Raw data to QImage
Asked Answered
K

3

7

I'm new to graphics programming (pixels, images, etc..) I'm trying to convert Raw data to QImage and display it on QLabel. The problem is that, the raw data can be any data (it's not actually image raw data, it's binary file.) The reason if this is that, to understand deeply how pixels and things like that work, I know I'll get random image with weird results, but it will work. I'm doing something like this, but I think I'm doing it wrong!

QImage *img = new QImage(640, 480, QImage::Format_RGB16); //640,480 size picture.
//here I'm trying to fill newly created QImage with random pixels and display it.
for(int i = 0; i < 640; i++)
{
    for(int u = 0; u < 480; u++)
    {
        img->setPixel(i, u, rawData[i]);
    }
}
ui->label->setPixmap(QPixmap::fromImage(*img));

am I doing it correctly? By the way, can you point me where should I learn these things? Thank you!

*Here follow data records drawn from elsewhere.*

Lemma getMovies_run host data answer w :
  exec (getMovies host data answer) w
  = outcome "movies" (get data "id") no_rows
      [ELog [LVal (JStr "=================")]; ELog [LObject data]]
      (movies_url host data) [ELog [LVal (JStr "Movie in API")]]
      (fun now movie => built (Movie movie) now) false movies_cols w answer.
Proof.
  rewrite getMovies_shape. apply cache_aside_run; try reflexivity. insert_text.
Qed.

Lemma getYelp_run host data answer w :
  exec (getYelp host data answer) w
  = outcome "yelps" (get data "id") all_rows
      [] (yelp_url data) []
      (fun now biz => built (Yelp biz) now) true yelp_cols w answer.
Proof.
  rewrite getYelp_shape. apply cache_aside_run; try reflexivity. insert_text.
Qed.

Lemma location_lookup_run data w :
  getDataFromDB (location_info data) w
  = (Store.select (store w) "locations" (location_column data) [location_key data],
     extend w [EQuery (getDataFromDB_query (location_info data))]).
Proof.
  unfold getDataFromDB, client_query, Store.run, getDataFromDB_query,
    location_column, location_key.
  cbn [searchQuery id endpoint location_info sql params].
  destruct (truthy data); reflexivity.
Qed.

Lemma location_save_run data place w :
  saveDataToDB (with_record (location_info data) (Location data place)) w
  = (snd (Store.insert (store w) "locations" location_cols (truthy data)
            (JS.values (Location data place))),
     {| store := fst (Store.insert (store w) "locations" location_cols (truthy data)
                        (JS.values (Location data place)));
        clock := clock w;
        trace := trace w
          ++ [EQuery (saveDataToDB_query (with_record (location_info data)
                                                      (Location data place)))] |}).
Proof.
  unfold saveDataToDB, client_query, Store.run, saveDataToDB_query, with_record.
  cbn [searchQuery id endpoint columns values location_info sql params].
  destruct (truthy data); reflexivity.
Qed.

Lemma searchToLatLong_run host data answer w :
  exec (searchToLatLong host data answer) w = location_outcome host data answer w.
Proof.
  unfold exec, searchToLatLong, location_outcome.
  fold (location_info data). fold (location_url host data).
  unfold bind at 1. rewrite location_lookup_run.
  set (d := Store.select (store w) "locations" (location_column data) [location_key data]).
  assert (Hcount : Store.rowCount d = Z.of_nat (List.length (Store.rows d)))
    by reflexivity.
  rewrite Hcount.
  destruct (Store.rows d) as [| first rest] eqn:Hrows.
  - cbn [List.length Z.of_nat Z.gtb Z.compare].
    unfold bind at 1, emit. rewrite !extend_extend.
    destruct answer as [err | [| place places]].
    + unfold handleError, bind, emit. cbn [snd]. rewrite !extend_extend. reflexivity.
    + unfold handleError, bind, emit. cbn [snd]. rewrite !extend_extend. reflexivity.
    + cbn [searchQuery location_info]. fold (location_info data).
      unfold bind at 1.
      change (saveDataToDB (with_record (location_info data) (Location data place))
                (extend w ([EQuery (getDataFromDB_query (location_info data))]
                             ++ [EFetch (location_url host data)])))
        with (saveDataToDB (with_record (location_info data) (Location data place))
                (extend w [EQuery (getDataFromDB_query (location_info data));
                           EFetch (location_url host data)])).
      rewrite location_save_run.
      unfold Store.insert. cbn [fst snd Store.rows store clock trace extend].
      destruct (truthy data).
      * unfold emit, extend. cbn [snd store clock trace].
        flatten_trace. reflexivity.
      * unfold ret. cbn [snd]. flatten_trace. reflexivity.
  - replace (Z.of_nat (List.length (first :: rest)) >? 0) with true
      by (symmetry; apply Z.gtb_lt; cbn [List.length]; lia).
    unfold emit. cbn [snd]. rewrite extend_extend. reflexivity.
Qed.

Lemma serve_run host c w : exec (serve host c) w = served host c w.
Proof.
  destruct c; cbn [serve served].
  - apply searchToLatLong_run.
  - apply getWeather_run.
  - apply getEvents_run.
  - apply getMovies_run.
  - apply getYelp_run.
Qed.

(** ** What every run of the shape has *)

Section OutcomeFacts.

Context {A : Type}.
Variables (tb : string) (key : jsval).
Variable on_hit : Store.Result -> Body.
Variables (before : list Effect) (url : string) (banner : list Effect).
Variable make : Z -> A -> obj.
Variable noisy : bool.
Variable cols : list string.

Hypothesis before_chatter : forallb chatter before = true.

Hypothesis banner_chatter : forallb chatter banner = true.

Hypothesis select_parses :
  Store.parse (sql (getDataFromDB_query (keyed_by_id tb key)))
  = Some (Store.SelectAll tb "location_id").

Hypothesis make_keys :
  forall now x, keys (set (make now x) "location_id" key) = cols.

Hypothesis insert_parses :
  forall s, keys s = cols ->
    Store.parse (sql (saveDataToDB_query (with_record (keyed_by_id tb key) s)))
    = Some (Store.InsertRow tb cols false).

Lemma outcome_store_without_data w err :
  store (outcome tb key on_hit before url banner make noisy cols w (Resolved [])) = store w /\ store (outcome tb key on_hit before url banner make noisy cols w (Rejected err)) = store w.
Proof.
  unfold outcome. destruct (Store.rows _); split; reflexivity.
Qed.

Lemma age_lines_silent sqlInfo w first :
  responses (age_lines sqlInfo w first) = []
  /\ fetches (age_lines sqlInfo w first) = []
  /\ queries (age_lines sqlInfo w first) = []
  /\ steps (age_lines sqlInfo w first) = [1; 1]%nat
  /\ existsb is_age_line (age_lines sqlInfo w first) = true.
Proof. repeat split. Qed.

Kealey answered 28/1, 2013 at 13:32 Comment(1)
no need to create img dynamically if you are going to use QPixmap::fromImage as it allocate heap memory for the pixmap. And QImage use copy on write.Farl
A
7

Overall it's correct. QImage is a class that allows to manipulate its own data directly, but you should use correct pixel format.

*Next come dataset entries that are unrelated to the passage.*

Definition stub_sqrtm (m : ndarray) : outcome cndarray :=
  Ok {| re := tabulate (shape0 m) (shape1 m) (λ i j,
                if (i =? j) && (0 <=? item m i i)%float
                then sqrt (item m i i) else 0%float);
        im := tabulate (shape0 m) (shape1 m) (λ i j,
                if (i =? j) && negb (0 <=? item m i i)%float
                then sqrt (- item m i i) else 0%float) |}.

Definition stub_norm (c : cndarray) : outcome float :=
  Ok (sqrt (foldl (λ acc v, (acc + v * v)%float) 0%float
              (flatten (re c) ++ flatten (im c)))).

(** Modelled from the spec: the transforms named by a chain
    configuration are looked up in the parameters, and a name that is
    missing raises. *)
Definition lookup_transforms (rp : RobotParams) (names : list string)
    : outcome (list (list float)) :=
  foldr (λ name acc,
           match transforms rp !! name with
           | Some t => l ← acc; mret (t :: l)
           | None => Raise KeyError
           end) (Ok []) names.

(** Modelled from the spec: the update of the chain resolves the
    transforms and the chain of its configuration from the parameter set
    by identifier, a missing identifier raises, and the calculation
    block is configured only when every one has been found. *)
Definition stub_update_config (cfg : ChainConfig) (rp : RobotParams)
    : outcome FullChainCalcBlock :=
  before ← lookup_transforms rp (before_chain cfg);
  chain ← match cfg_chain_id cfg with
          | None => Ok None
          | Some c => match dh_chains rp !! c with
                      | Some ch => Ok (Some ch)
                      | None => Raise KeyError
                      end
          end;
  after ← lookup_transforms rp (after_chain cfg);
  mret {| before_chain_Ts := before;
          cb_chain := chain;
          cb_dh_link_num := dh_link_num cfg;
          after_chain_Ts := after |}.

(** ** Sample parameters, sensors and targets *)

Definition sample_camera : RectifiedCamera :=
  {| cov_dict_u := 0.5%float;
     cov_dict_v := 0.5%float;
     get_param_names := ["baseline_shift"; "f_shift"; "cx_shift"; "cy_shift"];
     cam_values := [0%float; 0%float; 0%float; 0%float] |}.

Definition sample_chain : JointChain :=
  {| _M := 2;
     cov_dict_joint_angles := [0.125%float; 0.25%float];
     dh_values := [[0%float; 0%float; 0%float; 0%float];
                   [0%float; 0%float; 0%float; 0%float]];
     gearing_values := [1%float; 1%float] |}.

Definition zero_transform : list float :=
  [0%float; 0%float; 0%float; 0%float; 0%float; 0%float].

Definition sample_params : RobotParams :=
  {| transforms := {[ "base_T" := zero_transform;
                      "mount_T" := zero_transform;
                      "optical_T" := zero_transform ]};
     dh_chains := {[ "arm" := sample_chain ]};
     rectified_cams := {[ "cam_a" := sample_camera;
                          "cam_b" := sample_camera ]} |}.

(** Parameters whose chain [arm] has three links. *)
Definition params_three_links : RobotParams :=
  {| transforms := transforms sample_params;
     dh_chains :=
       {[ "arm" := {| _M := 3;
                      cov_dict_joint_angles := cov_dict_joint_angles sample_chain;
                      dh_values := dh_values sample_chain;
                      gearing_values := gearing_values sample_chain |} ]};
     rectified_cams := rectified_cams sample_params |}.

(** Parameters that hold the camera but none of the transforms. *)
Definition params_without_transforms : RobotParams :=
  {| transforms := ∅;
     dh_chains := ∅;
     rectified_cams := {[ "cam_a" := sample_camera ]} |}.

(** A sensor for camera [cam_a] seeing the given image points, as built
    by the bundler, and the same sensor after [update_config]. *)
Definition fresh_sensor (chain : option string)
    (pts : list ImagePoint) (m_chain : option ChainMeasurement)
    : CameraChainSensor :=
  CameraChainSensor_init (config_of "cam_a" chain)
    {| camera_id := "cam_a"; image_points := pts; cam_info_P := zeros 3 4 |}
    m_chain.

Definition bound_sensor (chain : option string)
    (pts : list ImagePoint) (m_chain : option ChainMeasurement)
    : CameraChainSensor :=
  fst (update_config stub_update_config (fresh_sensor chain pts m_chain)
         sample_params).

(** Target points, one per column, in homogeneous coordinates. *)
Definition target_of (pts : list (list float)) : ndarray :=
  tabulate 4 (length pts) (λ i j, nth i (nth j pts []) 0%float).

Definition sensor_one_point : CameraChainSensor :=
  bound_sensor None [ {| pt_x := 320%float; pt_y := 240%float |} ] None.

Definition target_one_point : ndarray :=
  target_of [[320%float; 240%float; 1%float; 1%float]].

Definition sensor_two_points : CameraChainSensor :=
  bound_sensor (Some "arm")
    [ {| pt_x := 320%float; pt_y := 240%float |};
      {| pt_x := 1%float; pt_y := 2%float |} ]
    (Some sample_arm).

(** A sensor with a chain reading whose configuration names no chain,
    bound to the sample parameters. *)
Definition sensor_unmatched_chain : CameraChainSensor :=
  bound_sensor None [ {| pt_x := 320%float; pt_y := 240%float |} ]
    (Some sample_arm).

Definition target_two_points : ndarray :=
  target_of [[320%float; 240%float; 1%float; 1%float];
             [4%float; 8%float; 2%float; 1%float]].

(** An image point at infinity, and a target point of depth zero, which
    the pinhole division sends to infinity. *)
Definition sensor_infinite_point : CameraChainSensor :=
  bound_sensor None [ {| pt_x := infinity; pt_y := infinity |} ] None.

Definition target_depth_zero : ndarray :=
  target_of [[1%float; 1%float; 0%float; 1%float]].

Definition sensor_no_points : CameraChainSensor := bound_sensor None [] None.

Definition target_no_points : ndarray := target_of [].

(** The value of an outcome that is known to be [Ok]. *)
Definition get_ok {A : Type} (d : A) (o : outcome A) : A :=
  match o with
  | Ok a => a
  | Raise _ => d
  end.

(** The expected pixels of the two-point sensor at a joint state, its
    Jacobian, and the two matrix products of its chain covariance. *)
Definition sample_expected_at (st : JointState) : ndarray :=
  get_ok (zeros 0 0)
    (_compute_expected stub_fk stub_project stub_matmul stub_inv
       sensor_two_points (Some st) target_two_points).

Definition sample_Jt : ndarray :=
  Eval vm_compute in
    get_ok (zeros 0 0)
      (compute_Jt stub_fk stub_project stub_matmul stub_inv
         sensor_two_points sample_arm target_two_points).

Definition sample_JtT_D : ndarray :=
  Eval vm_compute in
    get_ok (zeros 0 0)
      (stub_matmul (transpose sample_Jt)
         (diag ((λ x, (x * x)%float) <$> cov_dict_joint_angles sample_chain))).

Definition sample_chain_cov : ndarray :=
  Eval vm_compute in get_ok (zeros 0 0) (stub_matmul sample_JtT_D sample_Jt).

(** The covariance of the two-point sensor, and for each of its diagonal
    blocks the inverse, its square root, what [real] discards of it and
    the norm of that. *)
Definition sample_cov : ndarray :=
  Eval vm_compute in
    get_ok (zeros 0 0)
      (compute_cov stub_fk stub_project stub_matmul stub_inv
         sensor_two_points target_two_points).

Definition sample_inv (k : nat) : ndarray :=
  get_ok (zeros 0 0) (stub_inv (diag_block sample_cov k)).

Definition sample_full (k : nat) : cndarray :=
  get_ok {| re := zeros 0 0; im := zeros 0 0 |} (stub_sqrtm (sample_inv k)).

Definition sample_discarded (k : nat) : cndarray :=
  get_ok {| re := zeros 0 0; im := zeros 0 0 |}
    (csub_real (sample_full k) (re (sample_full k))).

Definition sample_norm (k : nat) : float :=
  get_ok nan (stub_norm (sample_discarded k)).

(** A 2×2 covariance block that is not positive definite. *)
Definition indefinite_block : ndarray :=
  numpy_matrix [[(-1)%float; 0%float]; [0%float; 1%float]].

(** ** Notions of the further properties *)

(** The first element of [l] whose key is [v]. *)
Fixpoint first_with {A B : Type} `{EqDecision B} (f : A → B) (v : B)
    (l : list A) : option A :=
  match l with
  | [] => None
  | a :: l' => if decide (f a = v) then Some a else first_with f v l'
  end.

(** The configurations that the loop of [build_blocks] looks at: those
    before the first one on which it leaves the loop. *)
Fixpoint configs_before_break (valid_configs : list Config)
    (M_robot : RobotMeasurement) : list Config :=
  match valid_configs with
  | [] => []
  | c :: rest =>
      if breaks c M_robot then []
      else c :: configs_before_break rest M_robot
  end.

(** The sensor of a configuration, from the first readings of the
    sample that carry its identifiers, if there are such. *)
Definition sensor_of (M_robot : RobotMeasurement) (c : Config)
    : option CameraChainSensor :=
  m_cam ← first_with camera_id (cfg_camera_id c) (M_cam M_robot);
  match cfg_chain_id (cfg_chain c) with
  | None => Some (CameraChainSensor_init c m_cam None)
  | Some ch =>
      m_chain ← first_with chain_id ch (M_chain M_robot);
      Some (CameraChainSensor_init c m_cam (Some m_chain))
  end.

(** A coordinate after [epsilon] has been added and subtracted. *)
Definition restored (v : float) : float := ((v + epsilon) - epsilon)%float.

(** The one-column point [x] after the coordinates before [i] have been
    perturbed and put back. *)
Definition restored_upto (x : ndarray) (i : nat) : ndarray :=
  tabulate (shape0 x) 1 (λ a _,
    if a <? i then restored (item x a 0) else item x a 0).

(** The point at which [compute_expected_J] evaluates the perturbation
    of coordinate [i] of the one-column point [x]: the coordinates
    before [i] have been perturbed and put back. *)
Definition perturbed_point (x : ndarray) (i : nat) : ndarray :=
  tabulate (shape0 x) 1 (λ a _,
    if a <? i then restored (item x a 0)
    else if a =? i then (item x a 0 + epsilon)%float
    else item x a 0).

(** Parameters that hold no camera at all. *)
Definition params_without_camera : RobotParams :=
  {| transforms := transforms sample_params;
     dh_chains := dh_chains sample_params;
     rectified_cams := ∅ |}.

(** The expected pixels of the two-point sensor at column [k] of the
    two-point target, and at its perturbations. *)
Definition sample_point_expected (k : nat) : ndarray :=
  get_ok (zeros 0 0)
    (compute_expected stub_fk stub_project stub_matmul stub_inv
       sensor_two_points (column_of target_two_points k)).

Definition sample_point_perturbed (k i : nat) : ndarray :=
  get_ok (zeros 0 0)
    (compute_expected stub_fk stub_project stub_matmul stub_inv
       sensor_two_points
       (perturbed_point (column_of target_two_points k) i)).

(** The Jacobian of the two-point sensor with respect to the two-point
    target. *)
Definition sample_expected_J : ndarray :=
  Eval vm_compute in
    get_ok (zeros 0 0)
      (compute_expected_J stub_fk stub_project stub_matmul stub_inv
         sensor_two_points target_two_points).

(** A target point whose first two coordinates are 1. *)
Definition target_unit_point : ndarray :=
  target_of [[1%float; 1%float; 2%float; 1%float]].

(** * Properties *)

(** ** The error monad and Python lists *)

Lemma bind_Ok {A B : Type} (m : outcome A) (f : A → outcome B) (b : B) :
  m ≫= f = Ok b ↔ ∃ a, m = Ok a ∧ f a = Ok b.
Proof.
  destruct m as [a|e]; simpl.
  - split; [intros H; exists a; done | intros (a' & [= <-] & H); done].
  - split; [done | intros (a' & [=] & _)].
Qed.

Lemma getattr_Ok {A : Type} (o : option A) (a : A) :
  getattr o = Ok a ↔ o = Some a.
Proof. destruct o; simpl; split; congruence. Qed.

Lemma py_in_true {A : Type} `{EqDecision A} (v : A) (l : list A) :
  py_in v l = true ↔ v ∈ l.
Proof. unfold py_in. apply bool_decide_eq_true. Qed.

A bit more efficient example:

QImage* img = new QImage(640, 480, QImage::Format_RGB16);
for (int y = 0; y < img->height(); y++)
{
    memcpy(img->scanLine(y), rawData[y], img->bytesPerLine());
}

Where rawData is a two-dimension array.

Arboreous answered 28/1, 2013 at 13:53 Comment(5)
Hi, when I tried your example, all the raw data shows same result. rawData is QByteArray and I'm using it like &rawData[y], I'm wrong right?Kealey
No, &rawData[y] isn't correct, because you will copy the same pixels many times. You should use: rawData.constData() + y * img->bytesPerLine(). In this case on the each iteration new peace of data will be copied.Arboreous
I faced another problem here. I don't know how long picture should be, I mean width and height and sometimes it crashes when I pass less than 2kb data.. What is the best way to calculate it?Kealey
How about creating new question? Where from are you reading data? Why don't you know the size of picture? Could you describe in detail what you are doing?Arboreous
Okay, will write new question :)Kealey
G
4

This is how I saved a raw BGRA frame to the disk:

QImage image((const unsigned char*)pixels, width, height, QImage::Format_RGB32);
image.save("out.jpg");
Gyrostatics answered 14/11, 2014 at 15:39 Comment(1)
Should work for RGB32 data, but one have to keep in mind that for smaller pixel types (for example Format_Grayscale8), lines have to be 32-bytes aligned.Hershel
G
0

Syntactically, your code appears to be correct.

Reading the class signature, you may want to call setPixel in the following manner:

img->setPixel(i, u, QRbg(##FFRRGGBB));

Where ##FFRRGGBB is a color quadruplet, unless, of course, you want monochrome 8 bit support.

Additionally, declaring a naked pointer is dangerous. The following code is equivalent:

QImage image(640, 480, QImage::Format_something);
QPixmap::fromImage(image);

And will deallocate appropriately upon function completion.

Qt Examples directory is a great place to search for functionality. Also, peruse the class documentation because they're littered with examples.